Standing at the foot of my bed, I stare down at the two shirts I’ve laid out, wondering which one will make me look less like a liar. The flouncy pink one with roses is definitely giving Tenderhearted Romance Author (the exact image I’m aiming for), but is it trying too hard? The other option (crisp, white, sleeveless) has more of an edge, but is it too edgy? Will my readers take one look at the aggressively high neckline and know I’m hiding something?

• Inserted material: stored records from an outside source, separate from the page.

(** * A fixed-size worker pool with an optional priority queue

    Shallow embedding of [include/thread_pool.h]: the work queue with its two
    ordering strategies, the closure built by [submit_task_helper] around a
    promise, and the worker loop as a transition system over the state that
    the single [queue_mutex] protects.

    The header builds on [std::queue] and [std::priority_queue]; the second
    is a vector kept as a binary heap by [std::push_heap] / [std::pop_heap].
    Those algorithms are embedded here as libstdc++ writes them
    ([bits/stl_heap.h], [bits/stl_queue.h]), since the order in which equal
    priorities leave the queue is decided there. *)

From Equations Require Import Equations.
From Equations.Prop Require Import Logic.
From stdpp Require Import base option list strings pretty gmap.
From Stdlib Require Import ZArith Lia ZifyNat.

Local Open Scope nat_scope.

(* ===================================================================== *)
(** ** Random-access ranges *)
(* ===================================================================== *)

(** A vector or deque is a list; [first !! i] is the read [*(first + i)].
    An access outside the container is undefined behaviour in C++ and is
    [None] here, so a result [Some _] says that no such access happened. *)

Definition vec_set {A : Type} (first : list A) (i : nat) (x : A) : option (list A) :=
  if decide (i < length first) then Some (<[i:=x]> first) else None.

Definition pop_back {A : Type} (c : list A) : option (list A) :=
  match c with
  | [] => None
  | _ :: _ => Some (take (length c - 1) c)
  end.

Definition pop_front {A : Type} (c : list A) : option (list A) :=
  match c with
  | [] => None
  | _ :: c' => Some c'
  end.

(* ===================================================================== *)
(** ** The heap algorithms of the standard library *)
(* ===================================================================== *)

(** Distances are [nat]: they are positions inside a range.  The C++ code
    computes them in a signed type; [(holeIndex - 1) / 2] at [holeIndex = 0]
    is [0] there as it is with truncated subtraction.  The one expression
    whose signed value matters, [(len - 2) / 2], is evaluated in [Z]. *)

Module StdHeap.
Section Algorithms.
Context {A : Type} (comp : A -> A -> bool).

(** [__push_heap]: move the hole up while its parent is less than [value],
    then store [value] in the hole. *)
Equations? __push_heap (first : list A) (holeIndex topIndex : nat) (value : A)
  : option (list A) by wf holeIndex lt :=
  __push_heap first holeIndex topIndex value with lt_dec topIndex holeIndex => {
    | right _ := vec_set first holeIndex value;
    | left Hgt with first !! ((holeIndex - 1) / 2) => {
        | None := None;
        | Some p with comp p value => {
            | true with vec_set first holeIndex p => {
                | None := None;
                | Some first' :=
                    __push_heap first' ((holeIndex - 1) / 2) topIndex value };
            | false := vec_set first holeIndex value } } }.
Proof.
  clear -Hgt. destruct holeIndex as [|h]; [lia|].
  replace (S h - 1) with h by lia.
  assert (h / 2 <= h) by (apply Nat.Div0.div_le_upper_bound; lia). lia.
Qed.

(** [push_heap(first, last)] with [first] the start of the vector and [last]
    a position in it. *)
Definition push_heap (first : list A) (last : nat) : option (list A) :=
  value ← first !! (last - 1);
  __push_heap first (last - 1) 0 value.

(** One turn of the [while] loop of [__adjust_heap]: pick the larger child
    (the right one on a tie) and move it into the hole. *)
Definition __adjust_heap_body (first : list A) (holeIndex secondChild : nat)
  : option (list A * nat * nat) :=
  let secondChild := 2 * (secondChild + 1) in
  r ← first !! secondChild;
  l ← first !! (secondChild - 1);
  let secondChild := if comp r l then secondChild - 1 else secondChild in
  x ← first !! secondChild;
  first' ← vec_set first holeIndex x;
  Some (first', secondChild, secondChild).

Equations? __adjust_heap_loop (first : list A) (holeIndex secondChild len : nat)
  : option (list A * nat * nat) by wf ((len - 1) / 2 - secondChild) lt :=
  __adjust_heap_loop first holeIndex secondChild len
    with lt_dec secondChild ((len - 1) / 2) => {
    | right _ := Some (first, holeIndex, secondChild);
    | left Hlt with inspect (__adjust_heap_body first holeIndex secondChild) => {
        | exist _ None _ := None;
        | exist _ (Some (first', h', s')) Hbody :=
            __adjust_heap_loop first' h' s' len } }.
Proof.
  unfold __adjust_heap_body in Hbody. simplify_option_eq.
  destruct (comp _ _); lia.
Qed.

I realize the same sort of wardrobe questions probably run through the mind of a serial killer preparing to take the stand. Except in my case, the jury will be hundreds of my most devoted readers, and instead of a court hearing, I’ll be feigning innocence during a live stream promotional event for my latest book. Which starts in—I glance at my alarm clock—twelve minutes. Shit.
I cross my arms over my bra in a futile attempt to self-soothe. After six novels and their subsequent book tours, one would think I’d have this whole living-a-lie thing locked down by now. Or that I’d at least be able to pick out a shirt. But according to my underboob sweat, one would be wrong. Because despite occupying the body of #1 New York Times Bestselling Author Margot Bradley (the title my publicist insists every interviewer, podcaster, and unsuspecting Starbucks barista address me with), I live in perpetual fear that my fans will somehow learn the truth about me. That beneath all the romance tropes and triple-orgasm sex scenes I peddle like snake oil, I’m more jaded about love than a former Bachelorette star, mid-divorce.
I know it begs the question: How can she write romance novels if she believes love is Satan’s pyramid scheme? To which I would answer: I haven’t always been this wise and all-knowing. No, no. Once upon my twenties, I experienced the sort of swept-off-your-feet, can’t-stop-staring-at-their-forearms, logic-melting chemistry that romance tropes are made of. I thought I’d found love in the heady rush of endorphins and desire, perilously tied to that most tenuous of human bonds—trust. I know the feeling of a two-point-three-carat engagement ring sliding onto my finger. Coincidentally, I also know how it feels when that ring slides off for good. How those helium-high feelings inevitably ignite on a spark of truth and explode, crashing to earth in a fiery inferno of pain and horror.
Too much? Maybe not. I’ve found that most people who reach their thirties have experienced at least one breakup that left them subsisting on dry Froot Loops because they were too busy inwardly collapsing to pour themselves milk. I also happen to know that the brokenhearted often seek comfort and escape through the billion-dollar romance novel industry. How? Because I’ve been one of them. I learned the hard way that in this bleak swipe-left world, romance novels give hope to the hopeless. They make you believe that a sensitive, multilingual, insanely jacked doctor named Hunter is just waiting in the wings of your life, ready to laugh with you about all the toads you dated while cuddling after your nightly synchronized orgasms.
Unless you’re me, of course, and bitter experience has taught you that Dr. Hunter isn’t coming—to you or in you. So instead, you use the faded remnants of your old hopes and dreams to write those romance novels that no longer provide you solace but still pay your bills and comfort others. And by others, of course, I mean my readers, whose unwavering loyalty deserves to be repaid in the currency they crave most. In golden-hour kisses. In snowed-in cabins with only one bed. And above all, in Happily Ever Afters.